El jefe del Fondo, Rodrigo Rato, consideró "insuficiente" el superávit de 3,2% que el Gobierno proyecta para 2005. Y planteó que debe llegar a 4%. Lo dijo ayer en Nueva York, ante empresarios y banqueros.

En un clima de presiones crecientes, el titular del FMI, Rodrigo Rato, dijo ayer que el superávit fiscal de 3,2% que el Gobierno incluyó en el Presupuesto 2005 no es suficiente.
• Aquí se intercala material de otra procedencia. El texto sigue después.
(** * bill95: 95th-percentile bandwidth billing

    A shallow embedding of [bill95.py] and the properties of its billing
    computation.

    Conventions of the embedding.
    - Python [float] values are taken at two levels.  Part I carries
      the arithmetic of the script out on exact rationals ([Q]): every
      step is kept, nothing is rounded, [nan] and [inf] are not
      represented, and equality of figures is stated with [Qeq] ([==]);
      the properties of order and sign are stated on it.  Its
      continuation takes the same computation over IEEE 754 binary64
      ([F64], [Double]), every operation rounded to the nearest double;
      the properties that depend on the very double returned or printed
      are stated there.
    - Python [str] is modelled by [string]; a character stands for the code
      point of the same number (0..255).
    - An exception is a value of [Py.exn] ([LibraryError] stands for the
      exceptions of rrdtool, MySQL, SMTP and the file system); a
      computation that may raise returns a [Py.res].
    - [print] appends one entry to a list of output lines.
    - The external collaborators (system clock, local time zone, MySQL,
      the file system, rrdtool, SMTP) are the fields of an [Env]. *)

From Stdlib Require Import ZArith QArith Qround Qabs Lqa Lia.
From Stdlib Require Import List Bool String Ascii DecimalString.
From Stdlib Require Import Sorted Permutation SetoidList SetoidPermutation Qminmax.
From Stdlib Require Import SpecFloat.
From Stdlib Require DecimalFacts DecimalPos DecimalN.
Import ListNotations.

Local Open Scope string_scope.
Local Open Scope list_scope.
Local Open Scope Z_scope.

(* ================================================================== *)
(** * Part I: the program *)
(* ================================================================== *)

(** ** Python built-ins used by the script *)
Module Py.

Inductive exn : Type :=
| ValueError (msg : string)
| IndexError (msg : string)
| OverflowError (msg : string)
| LibraryError (msg : string).

(** [str(e)] *)
Definition str_of_exn (e : exn) : string :=
  match e with
  | ValueError m | IndexError m | OverflowError m | LibraryError m => m
  end.

Inductive res (A : Type) : Type :=
| Ok (a : A)
| Raise (e : exn).
Arguments Ok {A} a.
Arguments Raise {A} e.

Definition bind {A B : Type} (m : res A) (k : A -> res B) : res B :=
  match m with
  | Ok a => k a
  | Raise e => Raise e
  end.

(** [t[i]] on a tuple *)
Definition tuple_getitem {A : Type} (t : list A) (i : nat) : res A :=
  match nth_error t i with
  | Some a => Ok a
  | None => Raise (IndexError "tuple index out of range")
  end.

(** [l[i]] on a list *)
Definition list_getitem {A : Type} (l : list A) (i : nat) : res A :=
  match nth_error l i with
  | Some a => Ok a
  | None => Raise (IndexError "list index out of range")
  end.

(** [a > b] on floats *)
Definition gt (a b : Q) : bool :=
  match (b ?= a)%Q with
  | Lt => true
  | _ => false
  end.

(** [max(a, b)]: the first argument is kept unless the second is greater. *)
Definition max2 (a b : Q) : Q := if gt b a then b else a.

(** [max(x :: l)], the argument being a non-empty list: a left-to-right
    scan that keeps the first maximal item. *)
Fixpoint max_from (cur : Q) (l : list Q) : Q :=
  match l with
  | [] => cur
  | y :: l' => max_from (if gt y cur then y else cur) l'
  end.

(** [str.isspace] on one character (code points below 256). *)
Definition isspace (c : ascii) : bool :=
  let n := nat_of_ascii c in
  ((9 <=? n) && (n <=? 13) || (28 <=? n) && (n <=? 32)
   || (n =? 133) || (n =? 160))%nat.

(** [s.lstrip()] *)
Fixpoint lstrip (s : string) : string :=
  match s with
  | EmptyString => EmptyString
  | String c s' => if isspace c then lstrip s' else s
  end.

(** [s.rstrip()] *)
Fixpoint rstrip (s : string) : string :=
  match s with
  | EmptyString => EmptyString
  | String c s' =>
      match rstrip s' with
      | EmptyString => if isspace c then EmptyString else String c EmptyString
      | t => String c t
      end
  end.

(** [s.strip()] *)
Definition strip (s : string) : string := rstrip (lstrip s).

(** [s.split(sep, 1)] for a one-character separator: at most one cut, at
    the first occurrence of [sep]. *)
Fixpoint split1 (sep : ascii) (s : string) : list string :=
  match s with
  | EmptyString => [EmptyString]
  | String c s' =>
      if Ascii.eqb c sep then [EmptyString; s']
      else match split1 sep s' with
           | [] => [String c EmptyString]
           | h :: t => String c h :: t
           end
  end.

(** [sep.join(l)] *)
Definition join (sep : string) (l : list string) : string :=
  String.concat sep l.

(** [s.startswith(p)] and [s.endswith(c)] *)
Definition startswith (s p : string) : bool := String.prefix p s.
(** X6.  In every state reached by inserts and removes: inserting a key
    that is not contained and removing it again gives back the same tree
    and the same [Q]; the free store has handed out one address and got
    it back. *)
Theorem insert_remove_restores (ops : list op) (n : nat) (k v : string) :
  let d := run ops (Dictionary_new n) in
  eval (contains k) d = false ->
  let d' := exec (remove k) (exec (insert k v) d) in
  iRoot d' = iRoot d /\
  Q d' = Q d /\
  initSize d' = initSize d /\
  heap d' = mkHeap (S (next (heap d))) (next (heap d) :: freed (heap d)).
Proof.
  intros d Hc d'.
  assert (wf d) as Hwf by apply wf_run.
  rewrite contains_lookup in Hc. unfold lookup in Hc.
  destruct (search_node (crc k) (iRoot d) k) eqn:E; [|discriminate]. clear Hc.
  unfold d'. rewrite remove_exec, insert_exec, E. cbn [is_null iRoot set_iRoot].
  pose proof (lookup_ins_tree_same (next (heap d)) (crc k) k v (iRoot d)) as Hl.
  unfold lookup in Hl.
  destruct (search_node (crc k) (ins_tree _ _ _ _ _) k) as [|a pk pks pv pl pr] eqn:E'; [discriminate|].
  apply search_node_found in E' as (-> & _).
  destruct (del_ins_tree (next (heap d)) (crc k) k v (iRoot d) E) as [-> ->].
  unfold released_opt, released, created, set_iRoot, set_heap, set_Q.
  cbn [iRoot Q heap initSize next freed NodeArray.remove NodeArray.append
       NodeArray.items NodeArray.init_size].
  unfold NodeArray.remove, NodeArray.append. cbn [NodeArray.items NodeArray.init_size].
  rewrite remove_first_last by (by apply fresh_not_in_Q).
  by destruct (Q d).
Qed.

Lemma insert_remove_restores_witness :
  let d := run [Insert "a" "1"; Insert "b" "2"] (Dictionary_new 10) in
  let d' := exec (remove "c") (exec (insert "c" "3") d) in
  iRoot d' = iRoot d /\
  Q d' = Q d /\
  initSize d' = initSize d /\
  heap d' = mkHeap (S (next (heap d))) (next (heap d) :: freed (heap d)).
Proof.
  apply (insert_remove_restores [Insert "a" "1"; Insert "b" "2"] 10 "c" "3").
  vm_compute. reflexivity.
Defined.

(** X7.  In every state reached by inserts and removes: a second
    [remove(k)] right after [remove(k)] changes nothing. *)
Theorem remove_twice (ops : list op) (n : nat) (k : string) :
  let d := run ops (Dictionary_new n) in
  exec (remove k) (exec (remove k) d) = exec (remove k) d.
Proof.
  intros d. assert (wf d) as Hwf by apply wf_run.
  pose proof (lookup_remove_same d k Hwf) as Hl. unfold lookup in Hl.
  rewrite (remove_exec k (exec (remove k) d)).
  by destruct (search_node (crc k) (iRoot (exec (remove k) d)) k).
Qed.

(** ** What [deleteNode] and [minValueNode] do on any tree *)

Lemma del_addr_node t key ks a :
  del_addr t key ks = Some a ->
  exists k' ks' vs' l r,
    Node a k' ks' vs' l r ∈ subtrees t /\ (l = NULL \/ r = NULL).
Proof.
  revert key ks. induction t as [|b k ks0 vs l IHl r IHr]; intros key ks H.
  - discriminate.
  - cbn [del_addr] in H. cbn [subtrees].
    assert (forall key ks, del_addr l key ks = Some a ->
              exists k' ks' vs' l0 r0,
                Node a k' ks' vs' l0 r0 ∈ Node b k ks0 vs l r :: subtrees l ++ subtrees r /\
                (l0 = NULL \/ r0 = NULL)) as HL.
    { intros key' ks' H'. destruct (IHl _ _ H') as (k1 & ks1 & vs1 & l1 & r1 & Hin & Hc).
      exists k1, ks1, vs1, l1, r1. split; [list_in|done]. }
    assert (forall key ks, del_addr r key ks = Some a ->
              exists k' ks' vs' l0 r0,
                Node a k' ks' vs' l0 r0 ∈ Node b k ks0 vs l r :: subtrees l ++ subtrees r /\
                (l0 = NULL \/ r0 = NULL)) as HR.
    { intros key' ks' H'. destruct (IHr _ _ H') as (k1 & ks1 & vs1 & l1 & r1 & Hin & Hc).
      exists k1, ks1, vs1, l1, r1. split; [list_in|done]. }
    destruct (key <? k); [by eapply HL|].
    destruct (key >? k); [by eapply HR|].
    destruct (String.eqb ks0 ks); [|by eapply HR].
    destruct l as [|la lk lks lvs ll lr].
    { injection H as ->. exists k, ks0, vs, NULL, r. split; [left|by left]. }
    destruct r as [|ra rk rks rvs rl rr].
    { injection H as ->. exists k, ks0, vs, (Node la lk lks lvs ll lr), NULL.
      split; [left|by right]. }
    destruct (minValueNode (Node ra rk rks rvs rl rr)); [discriminate|].
    by eapply HR.
Qed.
Según Rato, el superávit debería ser de 4%.

Las declaraciones de Rato generaron tensión en la delegación argentina encabezada por el presidente Néstor Kirchner, que llegó el domingo a Nueva York para asistir a la Asamblea anual de las Naciones Unidas.

El superávit fue, durante este año, uno de los temas más conflictivos en la relación entre Argentina y el Fondo. El Gobierno finalmente fijó 3,2% en el Prespuesto de 2005. El FMI insistió con incrementarlo, pero siempre eludió decir cuánto. Ayer fue la primera vez que Rato dio una cifra concreta: 4%. Y explicó que el 0,8% adicional (equivalente a unos 3.800 millones de pesos) es necesario para que "el sector privado tenga un rol más grande y para que las autoridades argentina puedan cumplir con sus obligaciones internacionales con sus acreedores".
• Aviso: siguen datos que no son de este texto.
(** * A shallow embedding of [planner.py]: the vacuum-world planner.

    The planner searches the state graph of a grid world.  A state is the
    robot position together with the set of cells that are still dirty; the
    successor function is [move]; [dfs] explores with a last-in-first-out
    stack and [ucs] with a frontier scanned for its cheapest entry.

    Python integers are unbounded, so coordinates are in [Z]; the two
    counters and the accumulated cost only ever grow from 0 or 1 and are in
    [nat].  A Python [set] of coordinate pairs is a [gset (Z * Z)], a Python
    [list] is a [list] in the same order (index 0 first, [append] at the
    end), and a character of the grid is a one-character [string], which is
    what Python has. *)

From stdpp Require Import base numbers list sorting strings gmap sets.

Set Warnings "-clear-no-such-hyp".

(** ** Exceptions

    The only ways the search functions can leave abnormally are a failed
    list subscript and a failed dictionary subscript. *)

Inductive exn : Type :=
  | IndexError
  | KeyError.

Inductive res (A : Type) : Type :=
  | Ok (a : A)
  | Raise (e : exn).

Arguments Ok {A} a.
Arguments Raise {A} e.

(** [res] is an error monad; [x ← m; k] runs [k] unless [m] raised. *)
Global Instance res_ret : MRet res := λ A a, Ok a.
Global Instance res_bind : MBind res := λ A B k m,
  match m with
  | Ok a => k a
  | Raise e => Raise e
  end.

(** ** Data *)

Abbreviation position := (Z * Z)%type.
Abbreviation dirtyset := (gset (Z * Z)).
Abbreviation state := ((Z * Z) * gset (Z * Z))%type.
Abbreviation grid := (list (list string)).

(** The five action letters.  They live in a module of their own so that
    [Act.S] and [Act.N] do not hide the successor of [nat] and the type of
    binary naturals. *)
Module Act.
Inductive Action : Type := N | S | E | W | V.
End Act.

Abbreviation Action := Act.Action.

Global Instance Action_eq_dec : EqDecision Action.
Proof. solve_decision. Defined.

(** [ACTIONS = ['N', 'S', 'E', 'W', 'V']] *)
Definition ACTIONS : list Action := [Act.N; Act.S; Act.E; Act.W; Act.V].

(** The dictionary [MOVES]; it has no entry for ['V']. *)
Definition MOVES (action : Action) : option (Z * Z) :=
  match action with
  | Act.N => Some (-1, 0)%Z
  | Act.S => Some (1, 0)%Z
  | Act.E => Some (0, 1)%Z
  | Act.W => Some (0, -1)%Z
  | Act.V => None
  end.

(** [l[i]] on a Python list: a negative subscript counts from the end, and
    a subscript outside the list raises [IndexError]. *)
Definition getitem {A : Type} (l : list A) (i : Z) : res A :=
  let j := if decide (i < 0)%Z then (Z.of_nat (length l) + i)%Z else i in
  if decide (0 ≤ j)%Z then
    match l !! Z.to_nat j with
    | Some x => Ok x
    | None => Raise IndexError
    end
  else Raise IndexError.
(** * ContactX: embedding maintenance and semantic search

    A shallow embedding of the two edge functions [generate-embeddings]
    and [semantic-search] and of the SQL routines they call
    ([generate_embedding_content], [find_similar_contacts], the
    [contact_embeddings] table), followed by the properties of the
    embedding life cycle.

    Conventions.
    - A table is the list of its rows, in physical order. [ORDER BY] is
      modelled by a stable sort; the executor promises no order among
      rows of equal key, so a property that depends on the order of rows
      is stated for keys without ties.
    - UUIDs and texts are strings; a nullable column is an [option].
    - Scores and distances are rationals; the distance operator of the
      vector extension, the digest primitive, the HTTP call to the model
      provider, the token check and the errors of a write statement other
      than a violated UNIQUE constraint are supplied by the platform and
      are fields of [World].
    - A text is the string of its UTF-8 bytes; JavaScript counts a string
      in UTF-16 code units.
    - A JavaScript [async] function is a computation in the monad [M]:
      it threads the state of the request (the [contact_embeddings]
      table, the [results] object, the log of external calls) and may
      throw; mutations made before a throw stay visible.
    - Reads issued through the database client return their data.
    - A request runs alone: nothing else writes to the tables while it
      runs. *)

From Stdlib Require Import String Ascii List Bool Arith ZArith QArith Lia.
From Stdlib Require Import Sorted Permutation.
From Stdlib Require Import Strings.Byte.
Import ListNotations.

Local Close Scope Q_scope.
Local Open Scope list_scope.
Local Open Scope string_scope.

(* ------------------------------------------------------------------ *)
(** ** Relational helpers *)

Module Sql.

(** The non-NULL members of a list of nullable values. *)
Fixpoint non_null {A : Type} (l : list (option A)) : list A :=
  match l with
  | [] => []
  | Some a :: l' => a :: non_null l'
  | None :: l' => non_null l'
  end.

(** [CONCAT_WS(sep, a1, ..., an)]: NULL arguments are skipped. *)
Definition concat_ws (sep : string) (args : list (option string)) : string :=
  String.concat sep (non_null args).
Durante una conferencia de prensa que dio ayer después de hablar en el influyente Consejo de Asuntos Extranjeros sobre los desafíos del FMI, Rato dijo que el comportamiento del presupuesto en el 2004 fue positivo. "Mucho más arriba de las predicciones iniciales del Gobierno". Fue tajante, sin embargo, cuando agregó que "la performance actual del presupuesto tiene que ser incrementada, no reducida".

—¿A cuánto debería subir? —le preguntó esta corresponsal.

—Ya hemos dicho que el camino sustentable en el mediano plazo tendría que ser alrededor del 4% —respondió Rato.

"Esto es un claro apriete", reaccionó un miembro de la delegación argentina en los pasillos de las oficinas de la misión argentina ante las Naciones Unidas: "Lo que pide Rato es lo mismo que quería Prat-Gay, por eso Kirchner le sugirió que tenía que irse".

Mientras tanto, un alto funcionario argentino llamó por teléfono desde Nueva York al ministro Roberto Lavagna (quien descansa en Cariló) para contarle la novedad. La explicación que llegó desde Argentina fue la siguiente:

"El 3% que figura en el Presupuesto 2005 está cerrado. Pero además hay un 0,2% de los fondos fiduciarios y otros organismos, que no se puede destinar a pagar deuda. Y un 0,7% de las provincias. Así, el consolidado estamos en 3,9%, es decir casi el 4% que pide el FMI".

Durante un ping pong de preguntas y respuestas con los inversores de Wall Street y especialistas en Argentina que asistieron a su presentación, Rato insistió con la necesidad de seguir adelante con las reformas. Recordó que Lavagna tiene razón cuando dice que si incluso todos los acreedores aceptaran la oferta, Argentina igual tendrá una deuda equivalente a 80% de su PBI.

Rato, señaló la importancia de "crear un clima legal, político y social amigable para nuevas inversiones domésticas e internacionales". Criticó la nueva ley de servicios públicos diciendo que "tiene algunas restricciones que no funcionarán para que haya crecimiento económico real y nuevas inversiones".

Evitó responder a un inversor que le planteó que Lavagna había dicho que no necesitaba el dinero del Fondo y que las inversiones extranjeras ya habían comenzado a llegar, a pesar del default. Dijo, sin embargo, que el default argentino —que calificó como "un castigo autoinfligido"— "no produce envidia porque vino acompañado por un dramático aumento en la pobreza".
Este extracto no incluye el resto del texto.